» **What to do**: The listing below contains a span that opens with the line containing "unfold InferenceResponse, jobject, jstr." and closes with the line containing "(body : res". Return that span exactly.

» **Given information**:

(* ===== verification/TransportThms.v ===== *)
(** * Theorems about the HTTP interface of inference requests *)

From S2P Require Import Prelude GoText GoErr Redis Env Http HttpThms Admission Scheduler.
From S2P Require Import Idempotency Inference Transport.
From stdpp Require Import base gmap list strings.
From Stdlib Require Import ZArith Lia Ascii.

Section transport.
Context {G V : Type} `{!Gin G, !GinDoc G}.
Context (ValidateAccessToken : string -> M V (res goerr (string * string))).
Context (Submit : InferenceInput -> string -> string -> M V submit_result).

(** What a request comes to: the id of its job or the error that stops it,
    first in the order of the checks; and what the services have done. *)
Definition bound_request (s : gin_state) : res goerr (list string) :=
  if (10 * 1024 <? g_size s)%Z then Err (Leaf MaxBytesError "http: request body too large")
  else g_bind s ["prompt"; "model"].

Definition request_outcome (s : gin_state) (v : V) : res goerr string * V :=
  match cut " "%char (header s "Authorization") with
  | None => (Err bad_auth_header, v)
  | Some (scheme, rest) =>
      if negb (EqualFold scheme "Bearer") then (Err bad_auth_header, v)
      else if str_empty (TrimSpace rest) then (Err empty_token, v)
      else
        match ValidateAccessToken (TrimSpace rest) v with
        | (Err err, v) => (Err (invalid_token err), v)
        | (Ok (userID, _), v) =>
            let key := header s "Idempotency-Key" in
            if str_empty key then (Err missing_key, v)
            else
              match bound_request s with
              | Err err => (Err err, v)
              | Ok [prompt; model] =>
                  match Submit (MkInferenceInput prompt model) userID key v with
                  | ((jobID, None), v) => (Ok jobID, v)
                  | ((_, Some err), v) => (Err err, v)
                  end
              | Ok _ => (Ok "", v)
              end
        end
  end.

(** The answer to a request whose job is [jobID]. *)
Definition accepted (host jobID : string) (s' : gin_state) : Prop :=
  g_status s' = Some 202%Z /\ g_bodies s' = [accepted_response jobID]
  /\ g_out s' !! "Location" = Some ("://" +:+ host +:+ "/api/stream/" +:+ jobID).

#[local] Abbreviation left_by s := (left_by (accepted (g_host s)) s).
#[local] Abbreviation fail_left s := (fail_left (accepted (g_host s)) s).

(** The handlers behind the error handler. *)
Definition guarded : handler G V :=
  chain [AuthenticateMiddleware ValidateAccessToken; IdempotencyKeyMiddleware;
         MaxBodySizeMiddleware (10 * 1024)] (HandleUserRequests Submit).

Lemma handler_left (s : gin_state) (g : G) (v : V) userID key :
  unanswered (gin_view g) ->
  g_values (gin_view g) !! "request_id" = g_values s !! "request_id" ->
  g_bind (gin_view g) = g_bind s -> g_size (gin_view g) = g_size s ->
  g_host (gin_view g) = g_host s ->
  g_limit (gin_view g) = Some (10 * 1024)%Z ->
  g_keys (gin_view g) !! "userID" = Some userID ->
  g_keys (gin_view g) !! "Idempotency-Header" = Some key ->
  (forall fs, g_bind s ["prompt"; "model"] = Ok fs -> length fs = 2) ->
  let o := match bound_request s with
           | Err err => (Err err, v)
           | Ok [prompt; model] =>
               match Submit (MkInferenceInput prompt model) userID key v with
               | ((jobID, None), v) => (Ok jobID, v)
               | ((_, Some err), v) => (Err err, v)
               end
           | Ok _ => (Ok "", v)
           end in
  let w := (HandleUserRequests Submit (g, v)).2 in
  w.2 = o.2 /\ left_by s (gin_view w.1) o.1.
Proof.
  intros Hu Hid Hb Hz Hh Hl Hk1 Hk2 Hlen. cbv zeta.
  unfold HandleUserRequests. rewrite bind_unfold, gin_run.
  cbn [doc_gin fst snd]. rewrite Hl, Hz, Hb. unfold bound_request.
  set (g1 := (gin_call (ShouldBind ["prompt"; "model"]) g).2).
  assert (Hv1 : gin_view g1 = gin_view g) by (unfold g1; by rewrite gin_run_view).
  destruct (10 * 1024 <? g_size s)%Z.
  { destruct (fail_left s g1 v (Leaf MaxBytesError "http: request body too large")) as (? & ? & _);
      rewrite ?Hv1; done. }
  destruct (g_bind s ["prompt"; "model"]) as [fs|err] eqn:Ef.
  2: { destruct (fail_left s g1 v err) as (? & ? & _); rewrite ?Hv1; done. }
  specialize (Hlen fs eq_refl). destruct fs as [|prompt [|model [|]]]; try discriminate.
  run_gin. rewrite Hv1, Hk1, Hk2. cbn [from_option id].
  destruct (Submit _ userID key v) as [[jobID [err|]] v1]; cbn [fst snd].
  - match goal with |- context [fail err (?g2, v1)] =>
      destruct (fail_left s g2 v1 err) as (? & ? & _) end;
      repeat (rewrite ?gin_run_view; progress cbn [doc_gin fst snd]); rewrite ?Hv1; done.
  - destruct Hu as (He & Hs & Hbd). run_gin. unfold accepted. cbn.
    rewrite Hv1, He, Hs, Hbd, Hh. split_and!; try done. by rewrite lookup_insert_eq.
Qed.

Lemma guarded_left (s : gin_state) (g : G) (v : V) :
  unanswered (gin_view g) ->
  g_values (gin_view g) !! "request_id" = g_values s !! "request_id" ->
  g_bind (gin_view g) = g_bind s -> g_size (gin_view g) = g_size s ->
  g_host (gin_view g) = g_host s -> g_headers (gin_view g) = g_headers s ->
  (forall fs, g_bind s ["prompt"; "model"] = Ok fs -> length fs = 2) ->
  let w := (guarded (g, v)).2 in
  w.2 = (request_outcome s v).2 /\ left_by s (gin_view w.1) (request_outcome s v).1.
Proof.
  intros Hu Hid Hb Hz Hh Hhd Hlen. cbv zeta.
  unfold guarded, chain, request_outcome, header. cbn [foldr].
  unfold AuthenticateMiddleware.
  rewrite bind_unfold, gin_run. cbn [doc_gin fst snd]. rewrite Hhd.
  set (g1 := (gin_call (GetHeader "Authorization") g).2).
  assert (Hv1 : gin_view g1 = gin_view g) by (unfold g1; by rewrite gin_run_view).
  assert (Hfail : forall (g' : G) (v' : V) e, gin_view g' = gin_view g ->
    (fail_abort e (g', v')).2.2 = v' /\ left_by s (gin_view (fail_abort e (g', v')).2.1) (Err e)).
  { intros g' v' e E. destruct (fail_left s g' v' e) as (_ & _ & ? & ?); rewrite ?E; done. }
  destruct (cut _ _) as [[scheme rest]|]; [|by apply Hfail].
  destruct (negb _); [by apply Hfail|].
  destruct (str_empty (TrimSpace rest)); [by apply Hfail|].
  rewrite bind_unfold, svc_run. cbn [fst snd].
  destruct (ValidateAccessToken _ v) as [[[userID role]|err] v1]; cbn [fst snd];
    [|by apply Hfail].
  unfold IdempotencyKeyMiddleware, MaxBodySizeMiddleware.
  run_gin. rewrite Hv1. cbn [set_keys set_values g_headers]. rewrite Hhd.
  destruct (str_empty _).
  - match goal with |- context [fail_abort ?e (?g2, v1)] =>
      destruct (fail_left s g2 v1 e) as (_ & _ & ? & ?) end; [| |done];
      repeat (rewrite !gin_run_view; cbn [doc_gin fst snd]); rewrite ?Hv1; [done|].
    cbn. by rewrite lookup_insert_ne.
  - run_gin.
    match goal with |- context [HandleUserRequests Submit (?g2, v1)] =>
      apply (handler_left s g2 v1 userID _) end; try done;
      repeat (rewrite !gin_run_view; cbn [doc_gin fst snd]); rewrite ?Hv1; cbn; try done.
    + by rewrite lookup_insert_ne.
    + rewrite lookup_insert_ne by done. by rewrite lookup_insert_eq.
    + by rewrite lookup_insert_eq.
Qed.

(** The whole route. *)
Lemma route_answers (g : G) (v : V) :
  unanswered (gin_view g) ->
  (forall fs, g_bind (gin_view g) ["prompt"; "model"] = Ok fs -> length fs = 2) ->
  let s := gin_view g in
  let w := (RegisterInferenceRoutes ValidateAccessToken Submit (g, v)).2 in
  w.2 = (request_outcome s v).2
  /\ answered (accepted (g_host s)) InferenceCodeRegistry "INFERENCE_FAILED"
       s (gin_view w.1) (request_outcome s v).1.
Proof.
  intros Hu Hlen. apply (module_answers (accepted (g_host (gin_view g))) InferenceCodeRegistry
    "INFERENCE_FAILED" (25 * second) guarded).
  intros g1 Hv1. apply guarded_left; rewrite ?Hv1; done.
Qed.

(** The response tells the job id. *)
Lemma response_inj j1 j2 m u1 u2 :
  InferenceResponse j1 m u1 = InferenceResponse j2 m u2 -> j1 = j2.
Proof.
  unfold InferenceResponse, jobject, jstr. cbn. intros [= Hj _].
  rewrite <- (String.string_of_list_ascii_of_string j1), Hj.
  apply String.string_of_list_ascii_of_string.
Qed.

(** C22: POST /request.  On a request that nothing has answered yet, with a
    binder that returns the fields it is asked for, the route does to the
    services exactly what the ordered checks of [request_outcome] do (the
    header and the token, then the idempotency key, then the size and the
    fields of the body, then the submission), and answers once: 202 with the
    location of the stream of the job, or the status, code and message that
    the registry gives the error, with the id of the request. *)
Theorem submit_response (g : G) (v : V)
    (Hu : unanswered (gin_view g))
    (Hlen : forall fs, g_bind (gin_view g) ["prompt"; "model"] = Ok fs -> length fs = 2) :
  let s := gin_view g in
  let w := (RegisterInferenceRoutes ValidateAccessToken Submit (g, v)).2 in
  w.2 = (request_outcome s v).2
  /\ answered (accepted (g_host s)) InferenceCodeRegistry "INFERENCE_FAILED"
       s (gin_view w.1) (request_outcome s v).1.
Proof.
  exact (route_answers g v Hu Hlen).
Qed.
End transport.

(** ** Requests *)

(** A request with the given headers and body, whose id is req-1. *)
Definition request (headers : list (string * string)) (size : Z)
    (body : res goerr (list string)) : gin_state :=
  MkGin (list_to_map headers) ∅ (fun _ => body) size "api.example" "/api/request"
    ∅ {["request_id" := "req-1"]} None None [] false ∅ None [] [] [].

Definition good_request : gin_state :=
  request [("Authorization", "bearer tok"); ("Idempotency-Key", "key-1")] 40
    (Ok ["hi"; "m"]).

(** Services that count the submissions. *)
Definition any_token (token : string) : M nat (res goerr (string * string)) :=
  mret (Ok ("u1", "user")).
Definition submit_as (r : submit_result) (input : InferenceInput) (userID key : string)
  : M nat submit_result := fun n => (r, S n).

Lemma submit_response_witness :
  unanswered good_request
  /\ let w := (RegisterInferenceRoutes any_token (submit_as ("job-1", None)) (good_request, 0)).2 in
     w.2 = 1 /\ g_status w.1 = Some 202%Z /\ g_bodies w.1 = [accepted_response "job-1"].
Proof.
  assert (Hu : unanswered good_request) by (split_and!; reflexivity).
  split; [exact Hu|].
  destruct (submit_response any_token (submit_as ("job-1", None))
              (good_request : gin_state) 0) as [Hw Ha]; [exact Hu| |].
  { intros fs E. vm_compute in E. by injection E as <-. }
  split; [rewrite Hw; vm_compute; reflexivity|].
  change ((request_outcome any_token (submit_as ("job-1", None)) (gin_view good_request) 0).1)
    with (@Ok goerr string "job-1") in Ha.
  destruct Ha as (Hs & Hb & _). exact (conj Hs Hb).
Defined.

(** A body over 10 KiB is refused before anything is submitted. *)
Example large_body :
  let g := request [("Authorization", "Bearer tok"); ("Idempotency-Key", "key-1")] 10241
             (Ok ["hi"; "m"]) in
  let w := (RegisterInferenceRoutes any_token (submit_as ("job-1", None)) (g, 0)).2 in
  w.2 = 0 /\ g_status w.1 = Some 413%Z.
Proof. vm_compute. done. Qed.

(** A full queue: the use case wraps the error of the scheduler's adapter
    under the code of the enqueue step, which the registry does not have, so
    that the answer is 500 although the registry has 503 for a full queue. *)
Example full_queue_status :
  let full := submit_error (Some Idempotency.ErrQueueFull) Inference.ErrCodeEnqueueFailed in
  let w := (RegisterInferenceRoutes any_token (submit_as full) (good_request, 0)).2 in
  g_status w.1 = Some 500%Z
  /\ em_status <$> (InferenceCodeRegistry !! Scheduler.ErrCodeQueueFull) = Some 503%Z.
Proof. vm_compute. done. Qed.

» **Solved problem**:
  unfold InferenceResponse, jobject, jstr. cbn. intros [= Hj _].
  rewrite <- (String.string_of_list_ascii_of_string j1), Hj.
  apply String.string_of_list_ascii_of_string.
Qed.

(** C22: POST /request.  On a request that nothing has answered yet, with a
    binder that returns the fields it is asked for, the route does to the
    services exactly what the ordered checks of [request_outcome] do (the
    header and the token, then the idempotency key, then the size and the
    fields of the body, then the submission), and answers once: 202 with the
    location of the stream of the job, or the status, code and message that
    the registry gives the error, with the id of the request. *)
Theorem submit_response (g : G) (v : V)
    (Hu : unanswered (gin_view g))
    (Hlen : forall fs, g_bind (gin_view g) ["prompt"; "model"] = Ok fs -> length fs = 2) :
  let s := gin_view g in
  let w := (RegisterInferenceRoutes ValidateAccessToken Submit (g, v)).2 in
  w.2 = (request_outcome s v).2
  /\ answered (accepted (g_host s)) InferenceCodeRegistry "INFERENCE_FAILED"
       s (gin_view w.1) (request_outcome s v).1.
Proof.
  exact (route_answers g v Hu Hlen).
Qed.
End transport.

(** ** Requests *)

(** A request with the given headers and body, whose id is req-1. *)
Definition request (headers : list (string * string)) (size : Z)
    (body : res goerr (list string)) : gin_state :=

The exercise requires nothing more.